---- INPUT DATA

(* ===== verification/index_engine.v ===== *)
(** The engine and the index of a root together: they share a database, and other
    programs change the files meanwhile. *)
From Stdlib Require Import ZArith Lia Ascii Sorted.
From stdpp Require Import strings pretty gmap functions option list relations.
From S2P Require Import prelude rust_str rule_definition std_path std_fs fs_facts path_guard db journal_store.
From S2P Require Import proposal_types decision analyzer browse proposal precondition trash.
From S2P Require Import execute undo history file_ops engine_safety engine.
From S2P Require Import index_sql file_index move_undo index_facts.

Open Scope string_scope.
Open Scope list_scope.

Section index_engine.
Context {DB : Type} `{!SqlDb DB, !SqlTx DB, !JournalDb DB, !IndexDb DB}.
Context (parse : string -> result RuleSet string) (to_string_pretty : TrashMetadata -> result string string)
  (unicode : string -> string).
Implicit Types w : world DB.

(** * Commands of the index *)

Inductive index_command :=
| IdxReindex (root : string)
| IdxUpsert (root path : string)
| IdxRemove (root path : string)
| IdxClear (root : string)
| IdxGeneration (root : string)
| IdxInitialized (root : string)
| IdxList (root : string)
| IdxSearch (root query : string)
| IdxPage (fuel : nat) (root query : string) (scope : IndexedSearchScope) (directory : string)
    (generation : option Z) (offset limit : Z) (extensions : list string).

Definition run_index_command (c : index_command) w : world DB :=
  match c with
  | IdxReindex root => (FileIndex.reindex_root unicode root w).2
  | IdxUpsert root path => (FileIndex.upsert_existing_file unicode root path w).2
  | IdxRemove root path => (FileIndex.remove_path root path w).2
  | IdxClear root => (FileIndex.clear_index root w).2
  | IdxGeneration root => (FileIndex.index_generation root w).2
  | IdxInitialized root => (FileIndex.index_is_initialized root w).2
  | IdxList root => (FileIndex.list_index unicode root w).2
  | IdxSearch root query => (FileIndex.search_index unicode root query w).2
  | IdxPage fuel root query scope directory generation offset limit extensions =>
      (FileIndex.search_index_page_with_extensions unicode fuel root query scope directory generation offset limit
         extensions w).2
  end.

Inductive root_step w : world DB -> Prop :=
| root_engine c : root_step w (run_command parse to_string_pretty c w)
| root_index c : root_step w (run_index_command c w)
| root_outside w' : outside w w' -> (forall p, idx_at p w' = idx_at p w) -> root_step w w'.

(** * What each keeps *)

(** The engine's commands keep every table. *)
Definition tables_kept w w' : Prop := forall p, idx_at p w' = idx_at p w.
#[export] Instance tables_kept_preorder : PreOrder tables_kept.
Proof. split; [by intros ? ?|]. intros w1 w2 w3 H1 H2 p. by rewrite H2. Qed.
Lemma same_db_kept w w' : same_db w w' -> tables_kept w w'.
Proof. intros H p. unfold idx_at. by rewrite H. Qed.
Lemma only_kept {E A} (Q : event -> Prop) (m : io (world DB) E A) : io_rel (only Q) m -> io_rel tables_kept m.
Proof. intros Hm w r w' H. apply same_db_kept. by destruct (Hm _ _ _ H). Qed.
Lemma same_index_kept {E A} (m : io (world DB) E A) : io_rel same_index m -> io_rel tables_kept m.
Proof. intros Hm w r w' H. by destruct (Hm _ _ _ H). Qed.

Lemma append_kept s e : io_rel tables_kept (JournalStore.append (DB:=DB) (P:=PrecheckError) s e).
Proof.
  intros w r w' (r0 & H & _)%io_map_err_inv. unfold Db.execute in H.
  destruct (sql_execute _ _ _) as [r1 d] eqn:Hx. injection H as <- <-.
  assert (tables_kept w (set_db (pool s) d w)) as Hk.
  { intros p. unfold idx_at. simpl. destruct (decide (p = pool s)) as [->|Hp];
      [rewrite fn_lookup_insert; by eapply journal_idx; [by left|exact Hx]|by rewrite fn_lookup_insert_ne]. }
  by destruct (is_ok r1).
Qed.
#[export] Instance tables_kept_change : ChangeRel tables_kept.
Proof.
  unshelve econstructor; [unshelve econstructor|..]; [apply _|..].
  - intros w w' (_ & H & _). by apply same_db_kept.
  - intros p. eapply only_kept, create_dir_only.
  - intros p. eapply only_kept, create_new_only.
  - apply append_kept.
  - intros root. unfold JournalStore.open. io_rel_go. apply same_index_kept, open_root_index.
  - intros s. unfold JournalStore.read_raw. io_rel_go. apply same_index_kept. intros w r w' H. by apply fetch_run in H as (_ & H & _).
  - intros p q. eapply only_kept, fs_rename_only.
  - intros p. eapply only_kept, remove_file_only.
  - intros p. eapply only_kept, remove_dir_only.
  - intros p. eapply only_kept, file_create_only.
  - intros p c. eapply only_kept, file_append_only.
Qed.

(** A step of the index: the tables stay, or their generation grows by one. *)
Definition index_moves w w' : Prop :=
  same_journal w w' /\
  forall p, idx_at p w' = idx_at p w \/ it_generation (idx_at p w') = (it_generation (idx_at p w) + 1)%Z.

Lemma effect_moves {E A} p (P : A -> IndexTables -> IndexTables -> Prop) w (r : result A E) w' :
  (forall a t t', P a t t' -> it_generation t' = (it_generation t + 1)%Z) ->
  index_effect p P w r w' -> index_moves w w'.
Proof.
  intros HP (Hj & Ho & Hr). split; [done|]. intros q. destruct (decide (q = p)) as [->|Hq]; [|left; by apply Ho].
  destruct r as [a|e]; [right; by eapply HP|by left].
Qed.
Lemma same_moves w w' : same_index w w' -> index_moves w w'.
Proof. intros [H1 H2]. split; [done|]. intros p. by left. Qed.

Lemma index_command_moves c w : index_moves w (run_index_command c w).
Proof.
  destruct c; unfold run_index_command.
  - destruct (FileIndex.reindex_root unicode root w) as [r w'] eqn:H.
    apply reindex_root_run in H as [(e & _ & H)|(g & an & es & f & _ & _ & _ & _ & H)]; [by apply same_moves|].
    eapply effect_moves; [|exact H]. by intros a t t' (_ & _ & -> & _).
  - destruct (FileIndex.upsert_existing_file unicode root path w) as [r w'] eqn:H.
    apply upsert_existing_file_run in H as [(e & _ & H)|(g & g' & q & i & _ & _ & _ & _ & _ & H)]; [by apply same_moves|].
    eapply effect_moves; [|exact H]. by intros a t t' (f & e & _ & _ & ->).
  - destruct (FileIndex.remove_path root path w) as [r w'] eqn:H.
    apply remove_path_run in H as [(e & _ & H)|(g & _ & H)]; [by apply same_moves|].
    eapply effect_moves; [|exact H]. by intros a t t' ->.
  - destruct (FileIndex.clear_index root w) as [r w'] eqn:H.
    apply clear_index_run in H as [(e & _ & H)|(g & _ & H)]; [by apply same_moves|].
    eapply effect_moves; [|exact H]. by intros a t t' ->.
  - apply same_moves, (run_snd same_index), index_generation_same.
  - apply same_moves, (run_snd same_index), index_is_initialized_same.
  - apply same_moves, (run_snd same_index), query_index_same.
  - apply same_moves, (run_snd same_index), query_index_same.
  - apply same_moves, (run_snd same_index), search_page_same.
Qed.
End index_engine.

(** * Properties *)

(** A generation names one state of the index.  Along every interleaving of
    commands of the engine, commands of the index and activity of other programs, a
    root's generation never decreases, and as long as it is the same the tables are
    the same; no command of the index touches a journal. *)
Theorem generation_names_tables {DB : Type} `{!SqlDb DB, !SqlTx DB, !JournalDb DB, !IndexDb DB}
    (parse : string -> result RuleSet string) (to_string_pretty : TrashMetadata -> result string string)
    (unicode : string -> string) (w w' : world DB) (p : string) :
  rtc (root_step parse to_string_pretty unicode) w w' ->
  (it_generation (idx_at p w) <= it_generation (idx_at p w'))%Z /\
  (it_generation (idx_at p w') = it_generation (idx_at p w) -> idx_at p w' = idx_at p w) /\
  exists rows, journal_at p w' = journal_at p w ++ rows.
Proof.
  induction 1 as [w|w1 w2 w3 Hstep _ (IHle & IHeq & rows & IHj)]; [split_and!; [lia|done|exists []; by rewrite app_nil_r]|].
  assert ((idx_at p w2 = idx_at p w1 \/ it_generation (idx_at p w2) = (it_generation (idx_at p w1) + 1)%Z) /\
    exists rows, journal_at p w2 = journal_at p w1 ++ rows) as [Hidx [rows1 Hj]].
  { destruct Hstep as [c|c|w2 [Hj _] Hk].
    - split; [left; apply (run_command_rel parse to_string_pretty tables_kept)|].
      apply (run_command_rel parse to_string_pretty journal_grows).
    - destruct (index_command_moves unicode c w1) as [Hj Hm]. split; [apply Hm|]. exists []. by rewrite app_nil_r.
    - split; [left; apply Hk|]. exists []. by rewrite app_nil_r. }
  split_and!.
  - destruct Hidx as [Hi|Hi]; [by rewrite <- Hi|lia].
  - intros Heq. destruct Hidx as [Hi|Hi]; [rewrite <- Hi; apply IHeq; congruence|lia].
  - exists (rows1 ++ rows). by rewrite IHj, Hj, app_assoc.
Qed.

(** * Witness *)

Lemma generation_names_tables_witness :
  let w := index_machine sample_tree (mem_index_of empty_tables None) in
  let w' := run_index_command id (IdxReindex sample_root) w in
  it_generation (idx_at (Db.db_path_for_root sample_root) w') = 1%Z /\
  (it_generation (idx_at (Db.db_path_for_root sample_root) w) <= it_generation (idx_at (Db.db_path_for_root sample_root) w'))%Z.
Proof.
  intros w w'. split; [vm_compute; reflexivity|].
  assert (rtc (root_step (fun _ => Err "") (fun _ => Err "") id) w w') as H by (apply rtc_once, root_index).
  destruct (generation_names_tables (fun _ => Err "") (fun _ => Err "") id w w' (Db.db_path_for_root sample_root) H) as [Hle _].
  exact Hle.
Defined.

--------

TASK: Say only the number of lines above holding "directory".

YOUR RESPONSE: 3